[Items from a dataset]

######

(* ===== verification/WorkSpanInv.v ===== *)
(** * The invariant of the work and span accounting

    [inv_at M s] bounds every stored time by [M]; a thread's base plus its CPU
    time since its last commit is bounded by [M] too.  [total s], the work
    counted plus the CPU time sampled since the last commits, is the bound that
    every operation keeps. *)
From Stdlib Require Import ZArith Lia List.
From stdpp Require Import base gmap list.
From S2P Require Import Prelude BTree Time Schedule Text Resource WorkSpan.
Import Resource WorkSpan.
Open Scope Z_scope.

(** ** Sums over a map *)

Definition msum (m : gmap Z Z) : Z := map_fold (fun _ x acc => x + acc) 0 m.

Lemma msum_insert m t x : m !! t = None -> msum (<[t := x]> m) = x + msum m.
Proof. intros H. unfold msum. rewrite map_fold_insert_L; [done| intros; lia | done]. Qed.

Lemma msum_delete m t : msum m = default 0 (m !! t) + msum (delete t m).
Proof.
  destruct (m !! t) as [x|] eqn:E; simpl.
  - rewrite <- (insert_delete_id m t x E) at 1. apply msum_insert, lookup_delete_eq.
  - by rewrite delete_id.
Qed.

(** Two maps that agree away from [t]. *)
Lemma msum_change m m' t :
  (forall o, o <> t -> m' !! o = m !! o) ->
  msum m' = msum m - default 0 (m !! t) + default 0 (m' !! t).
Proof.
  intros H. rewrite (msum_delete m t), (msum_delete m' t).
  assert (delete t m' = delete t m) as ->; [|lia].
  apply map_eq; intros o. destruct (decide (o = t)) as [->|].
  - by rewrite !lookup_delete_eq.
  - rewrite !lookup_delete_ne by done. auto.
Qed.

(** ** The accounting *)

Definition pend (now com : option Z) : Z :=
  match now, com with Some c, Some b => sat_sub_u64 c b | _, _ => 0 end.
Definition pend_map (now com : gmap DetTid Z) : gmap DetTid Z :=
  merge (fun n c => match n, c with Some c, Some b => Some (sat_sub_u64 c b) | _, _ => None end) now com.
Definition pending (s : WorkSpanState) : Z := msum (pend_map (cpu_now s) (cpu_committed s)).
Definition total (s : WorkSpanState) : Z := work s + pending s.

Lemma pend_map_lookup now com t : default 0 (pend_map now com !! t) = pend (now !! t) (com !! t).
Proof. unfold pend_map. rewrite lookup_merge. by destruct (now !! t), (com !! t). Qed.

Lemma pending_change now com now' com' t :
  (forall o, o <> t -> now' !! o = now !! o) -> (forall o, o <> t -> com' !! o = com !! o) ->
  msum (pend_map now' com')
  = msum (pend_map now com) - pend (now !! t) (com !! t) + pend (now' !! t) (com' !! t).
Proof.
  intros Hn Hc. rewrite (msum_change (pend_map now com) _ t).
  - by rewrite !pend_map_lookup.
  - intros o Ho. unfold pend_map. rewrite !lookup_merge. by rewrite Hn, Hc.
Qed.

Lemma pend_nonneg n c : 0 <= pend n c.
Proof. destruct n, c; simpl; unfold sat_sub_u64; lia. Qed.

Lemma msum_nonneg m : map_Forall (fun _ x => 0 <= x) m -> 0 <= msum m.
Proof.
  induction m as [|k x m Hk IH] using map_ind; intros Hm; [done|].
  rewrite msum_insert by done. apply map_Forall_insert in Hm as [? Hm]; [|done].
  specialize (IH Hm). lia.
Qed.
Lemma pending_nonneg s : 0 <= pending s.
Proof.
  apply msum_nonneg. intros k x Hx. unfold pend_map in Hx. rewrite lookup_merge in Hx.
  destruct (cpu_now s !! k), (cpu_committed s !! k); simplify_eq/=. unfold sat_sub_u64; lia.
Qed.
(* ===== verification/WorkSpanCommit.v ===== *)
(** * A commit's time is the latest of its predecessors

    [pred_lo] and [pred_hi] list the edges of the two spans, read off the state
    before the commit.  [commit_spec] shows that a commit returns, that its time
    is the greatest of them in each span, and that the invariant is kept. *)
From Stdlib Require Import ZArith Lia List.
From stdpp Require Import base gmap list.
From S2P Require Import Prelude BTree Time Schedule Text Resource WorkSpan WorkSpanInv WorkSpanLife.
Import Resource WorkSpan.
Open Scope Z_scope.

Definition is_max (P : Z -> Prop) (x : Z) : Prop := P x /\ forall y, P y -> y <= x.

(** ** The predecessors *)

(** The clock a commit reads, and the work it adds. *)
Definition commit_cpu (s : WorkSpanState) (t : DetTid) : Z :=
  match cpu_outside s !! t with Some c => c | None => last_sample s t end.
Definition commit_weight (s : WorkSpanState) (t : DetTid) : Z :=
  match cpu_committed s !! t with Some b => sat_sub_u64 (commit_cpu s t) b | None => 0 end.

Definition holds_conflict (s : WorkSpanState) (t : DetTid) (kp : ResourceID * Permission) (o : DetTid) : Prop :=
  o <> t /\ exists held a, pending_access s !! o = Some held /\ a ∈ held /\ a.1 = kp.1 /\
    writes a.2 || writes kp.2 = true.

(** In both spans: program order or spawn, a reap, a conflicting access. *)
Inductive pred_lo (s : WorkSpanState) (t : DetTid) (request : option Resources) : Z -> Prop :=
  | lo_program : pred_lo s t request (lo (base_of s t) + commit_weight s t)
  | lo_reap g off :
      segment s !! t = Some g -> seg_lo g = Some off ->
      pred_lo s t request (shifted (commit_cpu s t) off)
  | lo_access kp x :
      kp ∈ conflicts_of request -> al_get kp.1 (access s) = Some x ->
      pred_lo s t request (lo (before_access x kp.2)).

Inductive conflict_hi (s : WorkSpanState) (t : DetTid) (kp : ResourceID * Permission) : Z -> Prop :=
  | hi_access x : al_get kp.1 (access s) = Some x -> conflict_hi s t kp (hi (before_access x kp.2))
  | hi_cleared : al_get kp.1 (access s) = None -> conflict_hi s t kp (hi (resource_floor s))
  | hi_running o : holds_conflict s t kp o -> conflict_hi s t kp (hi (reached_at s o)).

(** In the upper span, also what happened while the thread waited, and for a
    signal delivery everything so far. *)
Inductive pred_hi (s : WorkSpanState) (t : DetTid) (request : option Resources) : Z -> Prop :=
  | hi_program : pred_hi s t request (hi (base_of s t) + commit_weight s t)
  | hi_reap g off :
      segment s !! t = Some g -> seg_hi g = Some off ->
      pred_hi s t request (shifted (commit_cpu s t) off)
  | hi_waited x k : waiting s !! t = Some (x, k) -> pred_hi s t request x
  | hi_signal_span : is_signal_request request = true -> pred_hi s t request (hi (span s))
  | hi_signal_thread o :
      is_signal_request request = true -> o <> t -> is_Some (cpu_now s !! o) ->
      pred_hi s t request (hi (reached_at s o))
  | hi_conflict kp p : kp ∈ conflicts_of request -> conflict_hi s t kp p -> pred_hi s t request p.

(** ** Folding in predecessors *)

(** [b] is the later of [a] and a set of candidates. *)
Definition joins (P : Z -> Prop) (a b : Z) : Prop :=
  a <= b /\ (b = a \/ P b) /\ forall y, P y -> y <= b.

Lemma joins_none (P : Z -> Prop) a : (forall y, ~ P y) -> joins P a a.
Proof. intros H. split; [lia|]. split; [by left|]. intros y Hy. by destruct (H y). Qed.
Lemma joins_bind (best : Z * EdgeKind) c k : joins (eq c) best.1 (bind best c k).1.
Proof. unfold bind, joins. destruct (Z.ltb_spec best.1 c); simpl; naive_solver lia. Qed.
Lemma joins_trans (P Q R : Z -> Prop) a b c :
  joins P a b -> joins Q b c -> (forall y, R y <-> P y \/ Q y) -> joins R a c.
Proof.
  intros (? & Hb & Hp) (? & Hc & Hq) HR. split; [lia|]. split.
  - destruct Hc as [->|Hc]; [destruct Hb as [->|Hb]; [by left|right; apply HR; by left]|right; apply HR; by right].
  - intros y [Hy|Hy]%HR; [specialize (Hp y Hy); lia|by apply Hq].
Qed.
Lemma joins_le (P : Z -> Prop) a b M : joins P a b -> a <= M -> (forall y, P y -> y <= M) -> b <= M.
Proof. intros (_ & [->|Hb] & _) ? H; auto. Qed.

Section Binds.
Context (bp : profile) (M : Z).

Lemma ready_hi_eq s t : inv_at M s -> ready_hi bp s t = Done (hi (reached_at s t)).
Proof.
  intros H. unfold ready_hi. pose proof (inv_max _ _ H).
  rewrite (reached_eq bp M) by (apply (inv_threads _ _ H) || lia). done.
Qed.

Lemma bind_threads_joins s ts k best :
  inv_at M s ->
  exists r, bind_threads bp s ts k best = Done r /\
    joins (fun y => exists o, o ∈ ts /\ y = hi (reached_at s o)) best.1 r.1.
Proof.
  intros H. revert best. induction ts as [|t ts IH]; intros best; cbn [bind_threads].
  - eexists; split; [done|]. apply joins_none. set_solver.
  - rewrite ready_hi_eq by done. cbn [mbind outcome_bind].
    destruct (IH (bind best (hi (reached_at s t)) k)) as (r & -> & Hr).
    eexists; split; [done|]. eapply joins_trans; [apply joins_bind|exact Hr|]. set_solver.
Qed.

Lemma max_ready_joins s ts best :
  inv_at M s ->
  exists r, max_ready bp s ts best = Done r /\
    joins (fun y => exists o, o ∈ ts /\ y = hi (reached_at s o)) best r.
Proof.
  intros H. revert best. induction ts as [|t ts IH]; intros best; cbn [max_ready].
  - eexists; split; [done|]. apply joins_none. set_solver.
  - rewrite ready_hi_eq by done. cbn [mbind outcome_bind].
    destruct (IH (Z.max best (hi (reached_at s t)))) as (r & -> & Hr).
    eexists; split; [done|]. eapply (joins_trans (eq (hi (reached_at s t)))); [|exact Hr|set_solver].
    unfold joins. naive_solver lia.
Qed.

######

EXERCISE DESCRIPTION - Using the records above, output exactly the lines from the first through the line that contains "(** ** Sums over a map *)", with both of those included.

OUTPUT FOR THIS TASK -
(* ===== verification/WorkSpanInv.v ===== *)
(** * The invariant of the work and span accounting

    [inv_at M s] bounds every stored time by [M]; a thread's base plus its CPU
    time since its last commit is bounded by [M] too.  [total s], the work
    counted plus the CPU time sampled since the last commits, is the bound that
    every operation keeps. *)
From Stdlib Require Import ZArith Lia List.
From stdpp Require Import base gmap list.
From S2P Require Import Prelude BTree Time Schedule Text Resource WorkSpan.
Import Resource WorkSpan.
Open Scope Z_scope.

(** ** Sums over a map *)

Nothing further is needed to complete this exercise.